With all of the cattails and canary grass matted down we had a stunning view of the brackish marsh that is Spencer Island. Like many of the river deltas around Puget Sound, settlers built dikes along the rivers here to take advantage of the rich soil for farming. After the land had been reclaimed as a wildlife preserve the county broke the dikes and allowed the daily flooding to resume, as the Snohomish river estuary backs up with the incoming tides. We arrived during low tide, and thus got a view of the mud flats. I’d love to revisit at high tide for a bit of better bird watching in the marsh, but I did see plenty of wildlife anyway.
I found it very interesting that during our last visit we walked up to the edge of the marsh and saw nothing but green and blue filling the valley, but now with everything brown and flat, secrets were uncovered that we never would have thought to look for. A small dock with an observation area had been hiding right in front of us before, completely engulfed in reeds. Now we were able to walk out on it, but noticed that it was so caked in mud that it likely becomes submerged when the tide is in. There was also plenty of evidence left behind from the days when this was a farm – wheels and big wooden spools, old horse-drawn equipment, and even a shed of some sort – only the roof remains, the rest has sunken into the muck.
We wandered around the trails for 2 hours, but as the sun began to set we had to head home, even though we had not been able to finish the easy loop around the island. Another time perhaps, when we’re more focused on actually walking, and less on exploring and puddle stomping.

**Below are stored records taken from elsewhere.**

(** * Bookstore multi-agent simulation: tick coordinator, ledger and restock protocol

    A shallow embedding of [bms/simulation] (message bus, decision policies,
    agents and the Mesa model [BookstoreModel]) and of the service facade
    [backend/app/simulation_manager.py], followed by the properties of the
    tick coordinator that the design document states.

    Conventions of the embedding.
    - Python [int] is [Z]; Python [float] is the binary64 type [float].
    - A [dict] whose iteration order is observable is an association list in
      insertion order ([PyDict]); a [dict] that is only looked up is a [gmap]
      or, when its values are references to the ontology individuals named
      by its keys, the [gset] of its keys.
    - Ontology individuals are shared mutable objects.  They live in one
      store, the [Ontology] record carried by the model; Python-side
      dictionaries that hold references to them hold their names.
    - The external collaborators are inputs: the random generator is the
      class [Random], the Pellet reasoner is a function [Pellet] supplied at
      every call that may invoke it, the names Owlready2 gives to
      individuals created without one come from the class [Owlready].
    - The only exception the modelled code can raise is the [KeyError] of
      [self.inventory_snapshots[isbn]]; it is the [None] of [option]. *)

Set Warnings "-inexact-float,-clear-no-such-hyp,-level-tolerance".
From Stdlib Require Import ZArith Floats.PrimFloat Strings.Ascii.
From stdpp Require Import base option gmap sets list strings pretty.

Local Open Scope Z_scope.

(** ** Python dictionaries with observable insertion order *)

Module PyDict.
Section dict.
Context {V : Type}.

(** [d.get(k)] *)
Fixpoint get (k : string) (d : list (string * V)) : option V :=
  match d with
  | [] => None
  | (k', v) :: d' => if decide (k = k') then Some v else get k d'
  end.

(** [d[k] = v]: an existing key keeps its position, a new key goes last. *)
Fixpoint set (k : string) (v : V) (d : list (string * V)) : list (string * V) :=
  match d with
  | [] => [(k, v)]
  | (k', v') :: d' =>
      if decide (k = k') then (k, v) :: d' else (k', v') :: set k v d'
  end.

Definition keys (d : list (string * V)) : list string := d.*1.
Definition values (d : list (string * V)) : list V := d.*2.
End dict.
End PyDict.

(** ** bms/simulation/state.py *)

Record InventorySnapshot := {
  book_isbn : string;
  title : string;
  quantity : Z;
  price : float;
  low_threshold : Z
}.

Definition with_quantity (q : Z) (s : InventorySnapshot) : InventorySnapshot :=
  {| book_isbn := book_isbn s; title := title s; quantity := q;
     price := price s; low_threshold := low_threshold s |}.

(** ** bms/simulation/message_bus.py *)

(** The payload dictionaries of the two topics, with the keys the code reads.
    For [book_id] and [customer_id], [None] is what [payload.get(key)]
    returns: the key is absent or holds Python's [None].  For [price] and
    [amount], which the code reads with a default, [None] is the absent
    key; the publishers of this repository never store Python's [None]
    under these two keys, and a payload that did is not represented. *)
Record Payload := {
  book_id : option string;
  customer_id : option string;
  payload_price : option float;
  amount : option Z
}.

Record Message := { topic : string; payload : Payload }.

Module MessageBus.
(** [self._topics] *)
Definition publish (t : string) (p : Payload) (bus : gmap string (list Message))
  : gmap string (list Message) :=
  <[t := default [] (bus !! t) ++ [{| topic := t; payload := p |}]]> bus.

Definition poll (t : string) (bus : gmap string (list Message))
  : option Message * gmap string (list Message) :=
  match bus !! t with
  | Some (msg :: rest) => (Some msg, <[t := rest]> bus)
  | _ => (None, bus)
  end.

Definition clear (bus : gmap string (list Message)) : gmap string (list Message) := ∅.

(** The messages waiting on a topic, oldest first. *)
Definition queue (t : string) (bus : gmap string (list Message)) : list Message :=
  default [] (bus !! t).
End MessageBus.

(** ** bms/config.py *)

Record SimulationSettings := {
  max_steps : Z;
  customer_spawn_chance : float;
  restock_threshold : Z;
  reasoner_sync_interval : Z;
  restock_amount : Z;
  random_seed : option Z
}.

On our way back we took the gravel road past the treatment ponds that attract so many waterbirds. There were literally thousands of scaup on the ponds, mixed with coots, mergansers, and too many ducks to identify at a distance. I was even able to cross a new one off my list – a redhead – rare on this side of the mountains.
The wind picked up a bit and we hurried to get back to our warm car, but as we were driving off we got to say hello to one last animal – a white-tailed deer munching in the meadow by the highway. Like every time I get outside around the city I’m in awe of the amount of nature we have right beside our homes and freeways and office buildings. We can welcome spring without even getting out of the car – but of course it’s always so much more worth it to get out and explore.
Areas visited: Smith & Spencer Islands – 4 miles
Species observed: Bald Eagle, American Crow, Red-winged Blackbird, Violet-green Swallow, American Coot, Glaucous-winged Gull, Common Merganser, Downy Woodpecker, Song Sparrow, European Starling, Canada Goose, Mallard, Pied-billed Grebe, Green-winged Teal, American Wigeon, Lesser Scaup, Redhead, Ruddy Duck, Northern Shoveler, White-tailed Deer.
If you go: Wear boots! The paved trail is well-maintained, but once you head over the bridge to Spencer Island you’ll be trekking through quite a bit of mud in places. Be aware of the hunting seasons and use the appropriate path for hikers and not hunters. It would also be courteous to observe leash laws here as this is a sensitive nesting area for many species of birds, as well as a popular spot for dogs being socially rehabilitated.